■ Task directions: Look below for the lines from the one with "Inductive webhook_call : Type" to the one with "destruct (decide (newID", and copy exactly those lines, both ends included.

=====

(* ===== verification/ApiWebhooks.v ===== *)
(** * Webhooks over HTTP: internal/api/handlers/webhook.go

    The handler keeps its own tables of webhooks and deliveries, apart from those of
    internal/webhook.  Each pointer is only held by its table, so that the tables hold the
    records themselves; the calls of one handler are taken one after the other, although
    nothing in the code makes them so.  The body and the query are what gin makes of them. *)

From S2P Require Import Prelude ApiResponse.

(** ** Data *)

(* go: internal/api/handlers/webhook.go type Webhook *)
Record Webhook := mkWebhook {
  aw_ID : string;
  aw_Name : string;
  aw_URL : string;
  aw_PipelineID : string;
  aw_Secret : string;
  aw_Events : list string;
  aw_Headers : option (gmap string string);
  aw_Active : bool;
  aw_CreatedAt : Z;
  aw_UpdatedAt : Z
}.

(* go: internal/api/handlers/webhook.go type WebhookDelivery *)
Record WebhookDelivery := mkWebhookDelivery {
  ad_ID : string;
  ad_WebhookID : string;
  ad_EventType : string;
  ad_URL : string;
  ad_Status : string;
  ad_StatusCode : Z;
  ad_RequestBody : string;
  ad_ResponseBody : string;
  ad_DurationMS : Z;
  ad_Attempt : Z;
  ad_MaxRetries : Z;
  ad_Error : string;
  ad_CreatedAt : Z
}.

(* go: internal/api/handlers/webhook.go type WebhookHandler *)
Record WebhookHandler := mkWebhookHandler {
  webhooks : gmap string Webhook;
  deliveries : gmap string (list WebhookDelivery)
}.

(* go: internal/api/handlers/webhook.go func NewWebhookHandler *)
Definition NewWebhookHandler : WebhookHandler := mkWebhookHandler ∅ ∅.

(* go: internal/api/handlers/webhook.go type registerWebhookRequest *)
Record registerWebhookRequest := mkRegisterWebhook {
  rw_Name : string;
  rw_URL : string;
  rw_PipelineID : string;
  rw_Secret : string;
  rw_Events : list string;
  rw_Headers : option (gmap string string)
}.

(* go: internal/api/handlers/webhook.go type updateWebhookRequest *)
Record updateWebhookRequest := mkUpdateWebhook {
  uw_Name : option string;
  uw_URL : option string;
  uw_Secret : option string;
  uw_Events : option (list string);
  uw_Headers : option (option (gmap string string));
  uw_Active : option bool
}.

(* go: internal/api/handlers/webhook.go type deliveryHistoryQuery *)
Record deliveryHistoryQuery := mkDeliveryHistory { dh_Page : Z; dh_PerPage : Z }.

(* go: internal/api/handlers/webhook.go type retryDeliveryResponse *)
Record retryDeliveryResponse := mkRetryDelivery {
  rd_DeliveryID : string;
  rd_Status : string;
  rd_RetriedAt : Z;
  rd_NewAttempt : Z
}.

Inductive payload : Type :=
| PWebhook (wh : Webhook)
| PWebhooks (l : list Webhook)
| PDeliveries (l : list WebhookDelivery)
| PRetry (r : retryDeliveryResponse).

Abbreviation answer := (reply payload).

(** ** Handlers *)

Implicit Types (c : request_ids) (h : WebhookHandler).

(* go: internal/api/handlers/webhook.go func WebhookHandler.Register *)
Definition Register (newID : string) (now : Z) c (body : registerWebhookRequest + string) h : WebhookHandler * answer :=
  match bindJSON c body with
  | inr err => (h, err)
  | inl req =>
      let wh := mkWebhook newID (rw_Name req) (rw_URL req) (rw_PipelineID req) (rw_Secret req) (rw_Events req)
                  (Some (default ∅ (rw_Headers req))) true now now in
      (mkWebhookHandler (<[newID := wh]> (webhooks h)) (<[newID := []]> (deliveries h)), created c (PWebhook wh))
  end.

(** [ord] is an order of the range over the table. *)
(* go: internal/api/handlers/webhook.go func WebhookHandler.List *)
Definition ListWebhooks (ord : list string) c h : answer := success c (PWebhooks (omap (fun id => webhooks h !! id) ord)).

(* go: internal/api/handlers/webhook.go func WebhookHandler.Get *)
Definition GetWebhook c (id : string) h : answer :=
  match webhooks h !! id with
  | None => notFound c "Webhook not found"
  | Some wh => success c (PWebhook wh)
  end.

(* go: internal/api/handlers/webhook.go func WebhookHandler.Update *)
Definition UpdateWebhook (now : Z) c (id : string) (body : updateWebhookRequest + string) h : WebhookHandler * answer :=
  match webhooks h !! id with
  | None => (h, notFound c "Webhook not found")
  | Some wh =>
      match bindJSON c body with
      | inr err => (h, err)
      | inl req =>
          let wh' := mkWebhook (aw_ID wh) (default (aw_Name wh) (uw_Name req)) (default (aw_URL wh) (uw_URL req)) (aw_PipelineID wh)
                       (default (aw_Secret wh) (uw_Secret req)) (default (aw_Events wh) (uw_Events req))
                       (default (aw_Headers wh) (uw_Headers req)) (default (aw_Active wh) (uw_Active req)) (aw_CreatedAt wh) now in
          (mkWebhookHandler (<[id := wh']> (webhooks h)) (deliveries h), success c (PWebhook wh'))
      end
  end.

(* go: internal/api/handlers/webhook.go func WebhookHandler.Delete *)
Definition DeleteWebhook c (id : string) h : WebhookHandler * answer :=
  match webhooks h !! id with
  | None => (h, notFound c "Webhook not found")
  | Some _ => (mkWebhookHandler (delete id (webhooks h)) (delete id (deliveries h)), noContent c)
  end.

(** The piece of a list between two indices, which panics outside it. *)
Definition slice {A} (l : list A) (i j : Z) : option (list A) :=
  if (0 <=? i) && (i <=? j) && (j <=? Z.of_nat (length l)) then Some (take (Z.to_nat (j - i)) (drop (Z.to_nat i) l)) else None.

(** The multiplication that finds the start of the page wraps around. *)
(* go: internal/api/handlers/webhook.go func WebhookHandler.DeliveryHistory *)
Definition DeliveryHistory c (id : string) (query : deliveryHistoryQuery + string) h : go_result answer Empty_set :=
  match webhooks h !! id with
  | None => Ok (notFound c "Webhook not found")
  | Some _ =>
      match bindQuery c query with
      | inr err => Ok err
      | inl q =>
          let page := page_number (dh_Page q) in
          let perPage := page_size 20 100 (dh_PerPage q) in
          let ds := default [] (deliveries h !! id) in
          let total := Z.of_nat (length ds) in
          let start := int64 (int64 (page - 1) * perPage) in
          if total <=? start then paginated c (PDeliveries []) page perPage total
          else
            match slice ds start (Z.min (int64 (start + perPage)) total) with
            | None => Panic
            | Some l => paginated c (PDeliveries l) page perPage total
            end
      end
  end.

(** The first delivery with the identifier, as it is after the retry, and the list. *)
Fixpoint mark_retrying (deliveryID : string) (l : list WebhookDelivery) : option (WebhookDelivery * list WebhookDelivery) :=
  match l with
  | [] => None
  | d :: l =>
      if String.eqb (ad_ID d) deliveryID then
        let d' := mkWebhookDelivery (ad_ID d) (ad_WebhookID d) (ad_EventType d) (ad_URL d) "retrying" (ad_StatusCode d)
                    (ad_RequestBody d) (ad_ResponseBody d) (ad_DurationMS d) (int64 (ad_Attempt d + 1)) (ad_MaxRetries d) ""
                    (ad_CreatedAt d) in
        Some (d', d' :: l)
      else match mark_retrying deliveryID l with Some (d', l') => Some (d', d :: l') | None => None end
  end.

(* go: internal/api/handlers/webhook.go func WebhookHandler.RetryDelivery *)
Definition RetryDelivery (now : Z) c (id deliveryID : string) h : WebhookHandler * answer :=
  match webhooks h !! id with
  | None => (h, notFound c "Webhook not found")
  | Some _ =>
      match deliveries h !! id with
      | None => (h, notFound c "No deliveries found for this webhook")
      | Some l =>
          match mark_retrying deliveryID l with
          | None => (h, notFound c "Delivery not found")
          | Some (d, l') =>
              (mkWebhookHandler (webhooks h) (<[id := l']> (deliveries h)),
               success c (PRetry (mkRetryDelivery deliveryID "retrying" now (ad_Attempt d))))
          end
      end
  end.

(** ** Runs *)

Inductive webhook_call : Type :=
| CallRegister (newID : string) (now : Z) (body : registerWebhookRequest + string)
| CallUpdate (now : Z) (id : string) (body : updateWebhookRequest + string)
| CallDelete (id : string)
| CallRetry (now : Z) (id deliveryID : string).

Definition webhook_step c (x : webhook_call) h : WebhookHandler :=
  match x with
  | CallRegister newID now body => (Register newID now c body h).1
  | CallUpdate now id body => (UpdateWebhook now c id body h).1
  | CallDelete id => (DeleteWebhook c id h).1
  | CallRetry now id deliveryID => (RetryDelivery now c id deliveryID h).1
  end.
Definition webhook_run c (l : list webhook_call) : WebhookHandler := foldl (fun h x => webhook_step c x h) NewWebhookHandler l.

(** Webhooks are stored under their identifiers, each with a list of deliveries, which is
    empty. *)
Definition handler_inv h : Prop :=
  map_Forall (fun id wh => aw_ID wh = id) (webhooks h)
  /\ forall id, deliveries h !! id = (fun _ => []) <$> (webhooks h !! id).

Lemma webhook_step_inv c x h : handler_inv h -> handler_inv (webhook_step c x h).
Proof.
  intros [Hid Hd]. destruct x as [newID now [req|]|now id body|id|now id deliveryID]; simpl; try done.
  - split; simpl; [by apply map_Forall_insert_2|]. intros id.
    destruct (decide (newID = id)) as [->|Hne]; [by rewrite !lookup_insert_eq|]. by rewrite !lookup_insert_ne.
  - unfold UpdateWebhook. destruct (webhooks h !! id) as [wh|] eqn:Hw; [|done]. destruct body as [req|]; [|done].
    split; simpl; [apply map_Forall_insert_2; [exact (Hid id wh Hw)|exact Hid]|]. intros id'.
    destruct (decide (id = id')) as [<-|Hne]; [by rewrite lookup_insert_eq, Hd, Hw|]. by rewrite lookup_insert_ne.
  - unfold DeleteWebhook. destruct (webhooks h !! id) as [wh|]; [|done]. split; simpl; [by apply map_Forall_delete|].
    intros id'. destruct (decide (id = id')) as [<-|Hne]; [by rewrite !lookup_delete_eq|]. by rewrite !lookup_delete_ne.
  - unfold RetryDelivery. destruct (webhooks h !! id) as [wh|] eqn:Hw; [|done].
    rewrite Hd, Hw. by split.
Qed.

Lemma webhook_run_inv c l : handler_inv (webhook_run c l).
Proof.
  unfold webhook_run. induction l as [|x l IH] using rev_ind; [done|].
  rewrite foldl_app. by apply webhook_step_inv.
Qed.

(** Nothing ever enters the deliveries of the handler.  After any calls a delivery that is to be
    retried is not found, whatever its identifier and the webhook's; the history of a webhook
    that is registered is an empty page with total zero, unless the start of the page
    overflows to a negative number, where the call panics. *)
Theorem webhook_deliveries_empty c l now id deliveryID q :
  let h := webhook_run c l in
  let start := int64 (int64 (page_number (dh_Page q) - 1) * page_size 20 100 (dh_PerPage q)) in
  (RetryDelivery now c id deliveryID h).2.1 = 404 /\ (RetryDelivery now c id deliveryID h).1 = h
  /\ match webhooks h !! id with
     | None => DeliveryHistory c id (inl q) h = Ok (notFound c "Webhook not found")
     | Some _ =>
         DeliveryHistory c id (inl q) h =
           if start <? 0 then Panic
           else Ok (200, mkResponse true (Some (PDeliveries [])) None
                           (Some (mkResponseMeta (page_number (dh_Page q)) (page_size 20 100 (dh_PerPage q)) 0 0)) (reqID c))
     end.
Proof.
  intros h start. destruct (webhook_run_inv c l) as [_ Hd]. fold h in Hd. specialize (Hd id).
  unfold RetryDelivery, DeliveryHistory. destruct (webhooks h !! id) as [wh|]; [|done]. rewrite Hd. simpl.
  split_and!; [done..|]. fold start. change (Z.of_nat 0) with 0.
  assert (1 <= page_size 20 100 (dh_PerPage q) <= 100) as Hper.
  { unfold page_size. destruct (Z.ltb_spec (dh_PerPage q) 1), (Z.ltb_spec 100 (dh_PerPage q)); simpl; lia. }
  destruct (Z.leb_spec 0 start), (Z.ltb_spec start 0); try lia.
  - unfold paginated. destruct (Z.eqb_spec (page_size 20 100 (dh_PerPage q)) 0); [lia|].
    assert (total_pages 0 (page_size 20 100 (dh_PerPage q)) = 0) as Htp; [|by rewrite Htp].
    unfold total_pages. change (int64 0) with 0. by rewrite Z.quot_0_l, Z.rem_0_l by lia.
  - unfold slice. by rewrite (proj2 (Z.leb_gt 0 start)).
Qed.

(** A page number that overflows. *)
Example huge_page :
  let h := webhook_run (mkRequestIds None "" "r") [CallRegister "w" 1 (inl (mkRegisterWebhook "n" "http://a.b" "p" "s" ["e"] None))] in
  DeliveryHistory (mkRequestIds None "" "r") "w" (inl (mkDeliveryHistory (2 ^ 62) 20)) h = Panic.
Proof. reflexivity. Qed.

=====

■ Task response:
Inductive webhook_call : Type :=
| CallRegister (newID : string) (now : Z) (body : registerWebhookRequest + string)
| CallUpdate (now : Z) (id : string) (body : updateWebhookRequest + string)
| CallDelete (id : string)
| CallRetry (now : Z) (id deliveryID : string).

Definition webhook_step c (x : webhook_call) h : WebhookHandler :=
  match x with
  | CallRegister newID now body => (Register newID now c body h).1
  | CallUpdate now id body => (UpdateWebhook now c id body h).1
  | CallDelete id => (DeleteWebhook c id h).1
  | CallRetry now id deliveryID => (RetryDelivery now c id deliveryID h).1
  end.
Definition webhook_run c (l : list webhook_call) : WebhookHandler := foldl (fun h x => webhook_step c x h) NewWebhookHandler l.

(** Webhooks are stored under their identifiers, each with a list of deliveries, which is
    empty. *)
Definition handler_inv h : Prop :=
  map_Forall (fun id wh => aw_ID wh = id) (webhooks h)
  /\ forall id, deliveries h !! id = (fun _ => []) <$> (webhooks h !! id).

Lemma webhook_step_inv c x h : handler_inv h -> handler_inv (webhook_step c x h).
Proof.
  intros [Hid Hd]. destruct x as [newID now [req|]|now id body|id|now id deliveryID]; simpl; try done.
  - split; simpl; [by apply map_Forall_insert_2|]. intros id.
    destruct (decide (newID = id)) as [->|Hne]; [by rewrite !lookup_insert_eq|]. by rewrite !lookup_insert_ne.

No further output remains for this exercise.